§ **How to complete this task**
Scan the data below for the string "emit". Show every line where it turns up.

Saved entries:
(** * HPMA115: a shallow embedding of the serial driver in [HPMA115.py]

    The driver talks to a particulate-matter sensor over a pyserial port.
    Python byte strings are lists of integers (each element of a [bytes]
    object is an [int] in [0, 256)), the serial port is a record holding the
    bytes still to be received and a chronological trace of everything the
    driver did to the outside world, and every method is a computation in a
    small state-and-exception monad in which a raised exception keeps the
    side effects performed before it. *)

From Stdlib Require Import ZArith List Lia Bool Arith.
Import ListNotations.
Open Scope Z_scope.

(** ** Exceptions, side effects and the monad *)

(** The exception classes of the module ([CommandFailure], [ChecksumFailure],
    [SerialDataMalformed]), the built-in ones its statements can raise, and
    pyserial's own timeout exception, which [Serial.read] never raises: a
    read that times out returns the bytes received so far. *)
Inductive exn : Type :=
| CommandFailure
| ChecksumFailure
| SerialDataMalformed
| ValueError
| IndexError
| TypeError
| StructError
| SerialTimeoutException.

Inductive result (A : Type) : Type :=
| Ok (a : A)
| Raise (e : exn).
Arguments Ok {A} a.
Arguments Raise {A} e.

(** What the driver does to the outside world, in the order it does it. *)
Inductive event : Type :=
| EWrite (packet : list Z)
| ERead (size : nat) (got : list Z)
| EReset
| ESleep (ms : Z).

(** [self.ser] together with the clock: [in_waiting] holds the bytes the
    device delivers before the read timeout expires. *)
Record Serial : Type := mkSerial {
  in_waiting : list Z;
  trace : list event
}.

Definition emit (e : event) (s : Serial) : Serial :=
  mkSerial (in_waiting s) (trace s ++ [e]).

Definition M (A : Type) : Type := Serial -> result A * Serial.

Definition ret {A} (a : A) : M A := fun s => (Ok a, s).

Definition raise {A} (e : exn) : M A := fun s => (Raise e, s).

Definition bind {A B} (m : M A) (k : A -> M B) : M B :=
  fun s =>
    match m s with
    | (Ok a, s') => k a s'
    | (Raise e, s') => (Raise e, s')
    end.

Declare Scope py_scope.
Delimit Scope py_scope with py.
Notation "x <- m ;; k" := (bind m (fun x => k))
  (at level 100, m at next level, right associativity) : py_scope.
Notation "m ;;; k" := (bind m (fun _ => k))
  (at level 100, right associativity) : py_scope.
Open Scope py_scope.

(** ** The serial port and the Python primitives the driver uses *)

(** [ser.read(size)]: up to [size] bytes; fewer when the timeout expires. *)
Definition ser_read (size : nat) : M (list Z) :=
  fun s =>
    let got := firstn size (in_waiting s) in
    (Ok got, mkSerial (skipn size (in_waiting s)) (trace s ++ [ERead size got])).

(** [ser.write(packet)] *)
Definition ser_write (packet : list Z) : M unit :=
  fun s => (Ok tt, emit (EWrite packet) s).

(** [ser.reset_input_buffer()] *)
Definition reset_input_buffer : M unit :=
  fun s => (Ok tt, mkSerial [] (trace s ++ [EReset])).

(** [time.sleep(ms / 1000)] *)
Definition sleep (ms : Z) : M unit :=
  fun s => (Ok tt, emit (ESleep ms) s).

(** [b[i]] on a byte string or tuple *)
Definition index (b : list Z) (i : nat) : M Z :=
  match nth_error b i with
  | Some x => ret x
  | None => raise IndexError
  end.

Definition is_byte (v : Z) : bool := (0 <=? v) && (v <? 256).

(** [packet.append(v)] on a [bytearray] *)
Definition append (packet : list Z) (v : Z) : M (list Z) :=
  if is_byte v then ret (packet ++ [v]) else raise ValueError.

(** [sum(packet)] *)
Fixpoint py_sum (packet : list Z) : Z :=
  match packet with
  | [] => 0
  | b :: rest => b + py_sum rest
  end.

(** [int.from_bytes(b, "big")] *)
Definition from_bytes_big (b : list Z) : Z :=
  fold_left (fun acc x => acc * 256 + x) b 0.

(** The big-endian unsigned 16-bit fields of a buffer of even length. *)
Fixpoint be16 (buf : list Z) : list Z :=
  match buf with
  | hi :: lo :: rest => (hi * 256 + lo) :: be16 rest
  | _ => []
  end.

(** [struct.unpack(">H...H", buf)] with [count] fields; [buf] is [None] when
    the response carried no data. *)
Definition struct_unpack (count : nat) (buf : option (list Z)) : M (list Z) :=
  match buf with
  | None => raise TypeError
  | Some b =>
      if Nat.eqb (length b) (2 * count) then ret (be16 b) else raise StructError
  end.

(** ** Responses and samples *)

Inductive PacketState : Type := DATA | POSACK | NEGACK.

Record Response : Type := mkResponse {
  state : PacketState;
  data : option (list Z)
}.

Definition is_NEGACK (st : PacketState) : bool :=
  match st with NEGACK => true | _ => false end.

Module SampleC0.

Record t : Type := mk { PM1_0 : Z; PM2_5 : Z; PM4_0 : Z; PM10 : Z }.

(** [SampleC0.__init__] *)
Definition init (data : list Z) : M t :=
  a <- index data 0 ;;
  b <- index data 1 ;;
  c <- index data 2 ;;
  d <- index data 3 ;;
  ret (mk a b c d).

End SampleC0.

Module SampleS0.

(** An attribute is [None] while [__init__] has not assigned it. *)
Record t : Type := mk { PM2_5 : option Z; PM10 : option Z }.

(** [SampleS0.__init__] *)
Definition init (data : list Z) : M t :=
  if Nat.eqb (length data) 2 then
    a <- index data 0 ;;
    b <- index data 1 ;;
    ret (mk (Some a) (Some b))
  else if Nat.eqb (length data) 13 then
    a <- index data 1 ;;
    b <- index data 2 ;;
    ret (mk (Some a) (Some b))
  else ret (mk None None).

End SampleS0.

(** The two concrete drivers; each fixes [SampleCls]. *)
Inductive Model : Type := HPMA115C0 | HPMA115S0.

Inductive Sample : Type :=
| OfC0 (s : SampleC0.t)
| OfS0 (s : SampleS0.t).

Definition SampleCls (self : Model) (data : list Z) : M Sample :=
  match self with
  | HPMA115C0 => s <- SampleC0.init data ;; ret (OfC0 s)
  | HPMA115S0 => s <- SampleS0.init data ;; ret (OfS0 s)
  end.

(** ** The protocol engine *)

Definition _checksum (packet : list Z) : Z := (65536 - py_sum packet) mod 256.

Definition _send (command : Z) (data : option (list Z)) : M unit :=
  packet <- append [] 0x68 ;;
  packet <- match data with
            | Some d => append packet (Z.of_nat (length d) + 1)
            | None => append packet 0x01
            end ;;
  packet <- append packet command ;;
  packet <- ret (match data with Some d => packet ++ d | None => packet end) ;;
  packet <- append packet (_checksum packet) ;;
  ser_write packet.

Definition _recv : M Response :=
  header <- ser_read 2 ;;
  h0 <- index header 0 ;;
  if h0 =? 0x40 then
    h1 <- index header 1 ;;
    data <- ser_read (Z.to_nat h1) ;;
    cs_bytes <- ser_read 1 ;;
    let cs := from_bytes_big cs_bytes in
    if negb (cs =? _checksum (header ++ data)) then raise ChecksumFailure
    else ret (mkResponse DATA (Some (skipn 1 data)))
  else
    is_stream <- (if h0 =? 0x42 then h1 <- index header 1 ;; ret (h1 =? 0x4D)
                  else ret false) ;;
    if is_stream : bool then
      data <- ser_read 28 ;;
      cs_bytes <- ser_read 2 ;;
      cs_fields <- struct_unpack 1 (Some cs_bytes) ;;
      cs <- index cs_fields 0 ;;
      let calc_cs := py_sum (header ++ data) mod 65536 in
      if negb (cs =? calc_cs) then raise ChecksumFailure
      else ret (mkResponse DATA (Some (skipn 2 data)))
    else
      is_pos <- (if h0 =? 0xA5 then h1 <- index header 1 ;; ret (h1 =? 0xA5)
                 else ret false) ;;
      if is_pos : bool then ret (mkResponse POSACK None)
      else
        is_neg <- (if h0 =? 0x96 then h1 <- index header 1 ;; ret (h1 =? 0x96)
                   else ret false) ;;
        if is_neg : bool then ret (mkResponse NEGACK None)
        else reset_input_buffer ;;; raise SerialDataMalformed.

(** ** The driver *)

(** [bytes([v])] *)
Definition bytes1 (v : Z) : M (list Z) :=
  if is_byte v then ret [v] else raise ValueError.

(** [HPMA115.__init__], after the port has been opened *)
Definition __init__ : M unit :=
  _send 0x20 None ;;;
  _send 0x02 None ;;;
  sleep 200 ;;;
  reset_input_buffer.

Definition stop_measurement : M unit :=
  _send 0x02 None ;;;
  rsp <- _recv ;;
  if is_NEGACK (state rsp) then raise CommandFailure else ret tt.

§ **Response**
Definition emit (e : event) (s : Serial) : Serial :=
  fun s => (Ok tt, emit (EWrite packet) s).
  fun s => (Ok tt, emit (ESleep ms) s).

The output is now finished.